The women who work at the orphanages do the best they can but they face many hardships themselves. They have little education and work for minimal pay and even less respect in order to buy food and send their children to school. Despite their best intentions, the babies handed over to their care may never learn to trust and the ones who survive may risk too much with strangers and nothing of their hearts with anyone.
Vonda Jump ’99PhD, senior researcher at the Early Intervention Research Institute in USU’s Center for Persons with Disabilities, remembers her excitement and nervousness when Hands to Hearts International asked her to work with these women.
An intervention might make the difference between existing or thriving, a life of misery in the orphanage or happiness. On the other hand, as Jump wrote on her return: “I would be stepping into and steeping myself in a culture radically different from my own. From acceptable women’s dress to eating behavior to which way my bare feet could point, I had a lot to learn. I only hoped that it would be a mutual learning experience, and that the women I would be working with would accept what I had to offer.”
What Jump had to offer was her knowledge of early childhood development and the healing power of infant massage. For her doctoral thesis, she compared the attachment of babies who were regularly massaged with those who weren’t. Her own experience testified to the benefits. When her baby Bianca was born, Jump’s daily massages cued her into the early distress signals of yet another ear infection. Bianca had 13 infections during her first year, and every one of them was noticed and treated before her hearing was damaged. The bonding nurtured trust and confidence.
Jump visited several orphanages in India and at every one she observed conditions she had seen before in other impoverished countries. With five caretakers randomly assigned to 25 infants, diapers got changed and food was shoveled into mouths on the caretakers’ timetable, not their charges’. The lack of a familiar face, eye contact and tender touch exacerbated high rates of illness due to shared toys and sleeping spaces. From one orphanage to the next, Jump encountered the same situation: a room full and earful of crying babies. They clamored for attention, for someone to hold them and love them.
Overwhelmed by the enormity of their responsibilities at home, the caretakers got no rest in their workplaces either. The volume of the wailing couldn’t be turned down, let alone off. They thought that if they became too attached to the children, it would be difficult for both if an adoption took place.
Do babies feel emotions? Jump asked.
A unanimous no.
Are babies’ brains fully developed at birth?
Yes, of course they are.
A lecture would have alienated them. Why should they believe some foreigner who couldn’t even speak their language? With the help of a translator, Jump engaged them in conversation and began interacting with the babies so the caretakers could witness the possibilities. “Eventually they began to see that babies not only have emotions, but that part of their jobs is to respond to those emotions,” Jump wrote in her report afterwards. “When they told me that babies were not social and they watched a two-week-old respond to a voice, they began to believe. When they told me that babies don’t like to be sung to and they watched two 14-month-olds stop what they were doing and watch me the entire time I sang, “I Had a Little Turtle,’ they believed a little more. When the babies stopped crying and looked them in the eye after being picked up, they believed even more.”

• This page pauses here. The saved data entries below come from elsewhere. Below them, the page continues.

(** * A 3D model viewer: mesh ingestion, normalisation and transform pipeline

    Shallow embedding of [model_loader.cpp] / [model_loader.h] (the
    [ModelLoader] class) and of the buffer and matrix code of [viewer.cpp]
    (the [STLViewer] class).

    The C++ type [float] is IEEE-754 binary32.  It is modelled by the
    standard library's executable specification of binary floating point
    ([SpecFloat], precision 24, exponent bound 128), so every arithmetic
    operation below rounds to nearest-even, overflows to an infinity and
    propagates NaN the way the compiled program does. *)

From Stdlib Require Import ZArith NArith List String Ascii Bool Lia.
From Stdlib Require Import Floats.SpecFloat.
From Stdlib Require Import DecimalString.
From stdpp Require gmap strings fin_maps.
Import ListNotations.

(* ================================================================== *)
(** ** Single-precision floats *)
(* ================================================================== *)

Module F32.

Definition prec : Z := 24.
Definition emax : Z := 128.

Definition float : Type := spec_float.

Definition add : float -> float -> float := SFadd prec emax.
Definition sub : float -> float -> float := SFsub prec emax.
Definition mul : float -> float -> float := SFmul prec emax.
Definition div : float -> float -> float := SFdiv prec emax.
Definition sqrt : float -> float := SFsqrt prec emax.
Definition neg : float -> float := SFopp.

(** [a < b], [a <= b] of C++: false as soon as one side is NaN. *)
Definition ltb : float -> float -> bool := SFltb.
Definition leb : float -> float -> bool := SFleb.

Definition is_nan (x : float) : bool :=
  match x with S754_nan => true | _ => false end.

Definition is_finite (x : float) : bool :=
  match x with S754_zero _ | S754_finite _ _ _ => true | _ => false end.

(** A value a [float] variable can hold: mantissa and exponent in the
    binary32 range. *)
Definition valid (x : float) : bool := valid_binary prec emax x.

(** Literals.  [of_Z] is exact for |z| < 2^24; [of_ratio p q] is the
    nearest binary32 number to the decimal literal p/q. *)
Definition of_Z (z : Z) : float := binary_normalize prec emax z 0 false.
Definition of_ratio (p q : Z) : float := div (of_Z p) (of_Z q).

Definition zero : float := S754_zero false.                      (* 0.0f  *)
Definition one : float := S754_finite false 8388608 (-23).        (* 1.0f  *)
Definition two : float := S754_finite false 8388608 (-22).        (* 2.0f  *)
Definition half : float := S754_finite false 8388608 (-24).       (* 0.5f  *)
Definition one_and_half : float := S754_finite false 12582912 (-23). (* 1.5f *)
Definition point_eight : float := S754_finite false 13421773 (-24). (* 0.8f *)
Definition micro : float := S754_finite false 8796093 (-43).      (* 1e-6f *)
Definition infinity : float := S754_infinity false.
Definition max_float : float := SFmax_float prec emax.            (* FLT_MAX *)

(** [std::min(a, b)] is [(b < a) ? b : a]; [std::max(a, b)] is
    [(a < b) ? b : a]. *)
Definition min (a b : float) : float := if ltb b a then b else a.
Definition max (a b : float) : float := if ltb a b then b else a.

(** [std::max({a, b, c})]: [std::max_element] keeps the first largest,
    moving on only when [*largest < *next]. *)
Definition max3 (a b c : float) : float :=
  let largest := if ltb a b then b else a in
  if ltb largest c then c else largest.
(** * A shallow embedding of the task-tracking API of [src/main.py]

    The FastAPI/SQLModel application keeps one SQLite table [task] and
    exposes five CRUD handlers plus a keyword classifier.  Python strings are
    modelled as lists of Unicode code points, the table as the list of its
    rows in rowid order, and every handler as a function from the table to a
    response (or an error) and the table after the request's session. *)

From Stdlib Require Import List String Ascii ZArith NArith Bool Lia Sorted Permutation.
Import ListNotations.

Open Scope list_scope.

(** ** Python strings *)

(** A Python [str] is a sequence of code points. *)
Definition pystr := list N.

(** ASCII literals of the source, as code points. *)
Fixpoint u (s : string) : pystr :=
  match s with
  | EmptyString => []
  | String c s' => N_of_ascii c :: u s'
  end.

(** [p] is a prefix of [s]. *)
Fixpoint prefixb (p s : pystr) : bool :=
  match p, s with
  | [], _ => true
  | x :: p', y :: s' => N.eqb x y && prefixb p' s'
  | _ :: _, [] => false
  end.

(** Python's [kw in s] on strings: substring test. *)
Fixpoint containsb (s kw : pystr) : bool :=
  prefixb kw s ||
  match s with
  | [] => false
  | _ :: s' => containsb s' kw
  end.

(** ** [str.lower]

    On ASCII code points Python lowers exactly [A]..[Z].  Outside ASCII it
    applies the full lowercase mapping of the Unicode database, which may
    return several code points (U+0130 lowers to U+0069 U+0307).  That table
    is a parameter of the classifier: [unicode_lower c] is
    [chr(c).lower()] for [c >= 128]. *)

Definition ascii_lower (c : N) : N :=
  if (65 <=? c)%N && (c <=? 90)%N then (c + 32)%N else c.
(** With columns that are all empty the exporters write the header line and
    nothing else. *)
Lemma export_header_only (repr : R -> string) (col : gmap string (list R)) :
  col <> ∅ -> (forall k vs, col !! k = Some vs -> vs = []) ->
  Extract.export repr col
  = (join comma (map csv_sanitize (sorted_keys col)) ++ newline, None).
Proof.
  intros Hne Hvs. unfold Extract.export.
  destruct (sorted_keys col) as [| k0 ks] eqn:Hs.
  { apply sorted_keys_nil in Hs. contradiction. }
  assert (Hin : k0 ∈ sorted_keys col) by (rewrite Hs; left).
  apply sorted_keys_elem in Hin as [vs Hk0].
  unfold dict_get. rewrite Hk0. rewrite (Hvs _ _ Hk0). reflexivity.
Qed.

Lemma measure_export_header_only (str : R -> string) names (col : gmap string (list R)) :
  col <> ∅ -> (forall k vs, col !! k = Some vs -> vs = []) ->
  Measure.export str names col
  = ("name" ++ comma ++ join comma (map csv_sanitize (sorted_keys col)) ++ newline, None).
Proof.
  intros Hne Hvs. unfold Measure.export.
  destruct (sorted_keys col) as [| k0 ks] eqn:Hs.
  { apply sorted_keys_nil in Hs. contradiction. }
  assert (Hin : k0 ∈ sorted_keys col) by (rewrite Hs; left).
  apply sorted_keys_elem in Hin as [vs Hk0].
  unfold dict_get. rewrite Hk0. rewrite (Hvs _ _ Hk0). reflexivity.
Qed.

Lemma empty_columns_values (names : list string) k vs :
  Extract.empty_columns names !! k = Some vs -> vs = [].
Proof.
  unfold Extract.empty_columns. rewrite foldl_empty_lookup.
  destruct (decide (k ∈ names)); [congruence | rewrite lookup_empty; discriminate].
Qed.

Lemma empty_columns_nonempty (names : list string) :
  names <> [] -> Extract.empty_columns names <> ∅.
Proof.
  destruct names as [| n names]; [congruence |]. intros _ Hcol.
  assert (H : Extract.empty_columns (n :: names) !! n = Some []).
  { unfold Extract.empty_columns. rewrite foldl_empty_lookup.
    rewrite decide_True by left. reflexivity. }
  rewrite Hcol, lookup_empty in H. discriminate.
Qed.
(** * Lendaswap client SDK: storage providers, lifecycle states, index
      counter and swap creation, embedded from the TypeScript sources.

    Layout: the definitions come first (JavaScript values and objects, the
    Dexie tables, the two storage providers, the [Client] wrappers, the
    swap status vocabulary, then the parts of the wallet that live in the
    WASM core and are modelled from the specification); the theorems
    follow. *)

From stdpp Require Import base option list list_numbers sorting strings numbers
  countable gmap fin_maps pretty.

#[local] Set Warnings "-register-all,-clear-no-such-hyp".

(* ===================================================================== *)
(** ** Results of fallible (promise-returning) operations *)
(* ===================================================================== *)

(** Error kinds. [DataError] is what IndexedDB raises when a record put
    into a table with an inbound key has no valid key at its key path;
    [BackendFailure] stands for any rejection coming out of the WASM
    client. The other kinds are the ones the specification names. *)
Inductive Error : Type :=
| InvalidSeed
| IndexOutOfRange
| UnknownSwapStatus (wire : string)
| DataError
| BackendFailure (message : string).

Inductive Result (A : Type) : Type :=
| Ok (a : A)
| Err (e : Error).
Arguments Ok {A} a.
Arguments Err {A} e.

(** A state-and-error monad for code that threads a store through a
    sequence of awaited calls: a rejected promise is an [Err], and the
    store is returned in both cases. *)
Definition M (S A : Type) : Type := S → Result A * S.

Definition M_ret {S A : Type} (a : A) : M S A := λ s, (Ok a, s).

Definition M_bind {S A B : Type} (m : M S A) (k : A → M S B) : M S B :=
  λ s, match m s with
       | (Ok a, s') => k a s'
       | (Err e, s') => (Err e, s')
       end.

Definition M_lift {S A : Type} (r : Result A) : M S A := λ s, (r, s).

Definition M_read {S A : Type} (f : S → A) : M S A := λ s, (Ok (f s), s).

Definition M_write {S : Type} (f : S → S) : M S unit := λ s, (Ok tt, f s).

(** The value a computation resolves to, and the store it leaves. *)
Definition M_eval {S A : Type} (m : M S A) (s : S) : Result A := (m s).1.

Definition M_exec {S A : Type} (m : M S A) (s : S) : S := (m s).2.

Declare Scope M_scope.
Delimit Scope M_scope with M.
Notation "'let*' x ':=' m 'in' k" := (M_bind m (λ x, k))
  (at level 10, x name, m at level 100, k at level 200) : M_scope.

(* ===================================================================== *)
(** ** JavaScript values and plain objects *)
(* ===================================================================== *)

(** The values that occur in stored records and in backend responses:
    [undefined], [null], booleans, numbers (only integers are ever
    transported here; no arithmetic is done on them by the storage code),
    strings and nested objects. *)
Inductive JsValue : Type :=
| JUndefined
| JNull
| JBool (b : bool)
| JNum (n : Z)
| JStr (s : string)
| JObj (fields : list (string * JsValue)).

(** A plain object at the top level is a finite map from property names to
    values. *)
Abbreviation JsObject := (gmap string JsValue).

(** [{ ..., k: v }]: a property written in an object literal overrides an
    earlier property of the same name. *)
Definition obj_set (k : string) (v : JsValue) (o : JsObject) : JsObject :=
  <[k := v]> o.

(** [{ ..., ...src }]: spreading [src] into a literal copies every own
    property of [src], overriding the properties written before it. *)
Definition obj_spread (src : JsObject) (o : JsObject) : JsObject :=
  src ∪ o.

(** [const { k: _, ...rest } = o]: the rest pattern keeps every property
    but [k]. *)
Definition obj_rest (k : string) (o : JsObject) : JsObject :=
  delete k o.

(** [Object.fromEntries(entries)]: the entries are assigned in order, so a
    later entry with the same key wins. *)
Definition Object_fromEntries (entries : list (string * JsValue)) : JsObject :=
  foldl (λ o kv, <[kv.1 := kv.2]> o) ∅ entries.

(** What the WASM client hands back for a struct: with serde_wasm_bindgen
    it is a JavaScript [Map], otherwise it already is a plain object. *)
Inductive WasmValue : Type :=
| WasmMap (entries : list (string * JsValue))
| WasmPlain (o : JsObject).

(** api.ts, [fromWasm]. *)
Definition fromWasm (value : WasmValue) : JsObject :=
  match value with
  | WasmMap entries => Object_fromEntries entries
  | WasmPlain o => o
  end.

(* ===================================================================== *)
(** ** Dexie tables with the inbound primary key ["id"] *)
(* ===================================================================== *)

(** IndexedDB keys that a [JsValue] can denote: numbers and strings. A
    number and a string are never the same key. *)
Inductive IdbKey : Type :=
| KNum (n : Z)
| KStr (s : string).

#[global] Instance IdbKey_eq_dec : EqDecision IdbKey.
Proof. solve_decision. Defined.

#[global] Instance IdbKey_countable : Countable IdbKey.
Proof.
  refine (inj_countable'
            (λ k, match k with KNum n => inl n | KStr s => inr s end)
            (λ x, match x with inl n => KNum n | inr s => KStr s end) _).
  by intros [].
Defined.

Definition key_of_value (v : JsValue) : option IdbKey :=
  match v with
  | JNum n => Some (KNum n)
  | JStr s => Some (KStr s)
  | _ => None
  end.

Definition value_of_key (k : IdbKey) : JsValue :=
  match k with
  | KNum n => JNum n
  | KStr s => JStr s
  end.

Module Table.

(** [stores({ swaps: "id" })]: the primary key of a record is read from
    its own [id] property. *)
Definition keyPath : string := "id".

Definition key_of_item (item : JsObject) : option IdbKey :=
  item !! keyPath ≫= key_of_value.

(** [table.put(item)]: adds the record or replaces the whole record stored
    under the same key; rejects when the record carries no valid key. *)
Definition put (item : JsObject) : M (gmap IdbKey JsObject) unit :=
  λ t, match key_of_item item with
       | Some k => (Ok tt, <[k := item]> t)
       | None => (Err DataError, t)
       end.

(** [table.get(key)]: [None] is JavaScript's [undefined]. *)
Definition get (k : IdbKey) : M (gmap IdbKey JsObject) (option JsObject) :=
  M_read (λ t, t !! k).

(** [table.delete(key)]: removing an absent key is not an error. *)
Definition delete (k : IdbKey) : M (gmap IdbKey JsObject) unit :=
  M_write (base.delete k).

(** [table.clear()]. *)
Definition clear : M (gmap IdbKey JsObject) unit :=
  M_write (λ _, ∅).

(** [table.toArray()]: every stored record, once. Dexie returns them in
    primary-key order; the model keeps the order of [map_to_list], and
    nothing below depends on it. *)
Definition toArray : M (gmap IdbKey JsObject) (list JsObject) :=
  M_read (λ t, (map_to_list t).*2).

Several days after her first sessions with caretakers at an orphanage outside Chennai, India, Jump spotted one of them sitting with an infant in her lap. She stuck out her tongue. The baby imitated her. The caretaker laughed with delight. A 15-month-old, who had never been encouraged to walk before, stood upright, held there by his “surrogate” mother, who now had five infants in her care instead of 25 shared with others. As the two of them walked together, the baby tested the sturdiness of his legs without falling, while his caretaker beamed with pride.
“These women took the little bit of knowledge we had constructed together, and they ran with it. It was as if they’d been doing these things all their lives,” Jump wrote.
With only a few changes in policies and practices that cost nothing to implement, the orphanages became more home-like and pleasurable for caretakers and recipients.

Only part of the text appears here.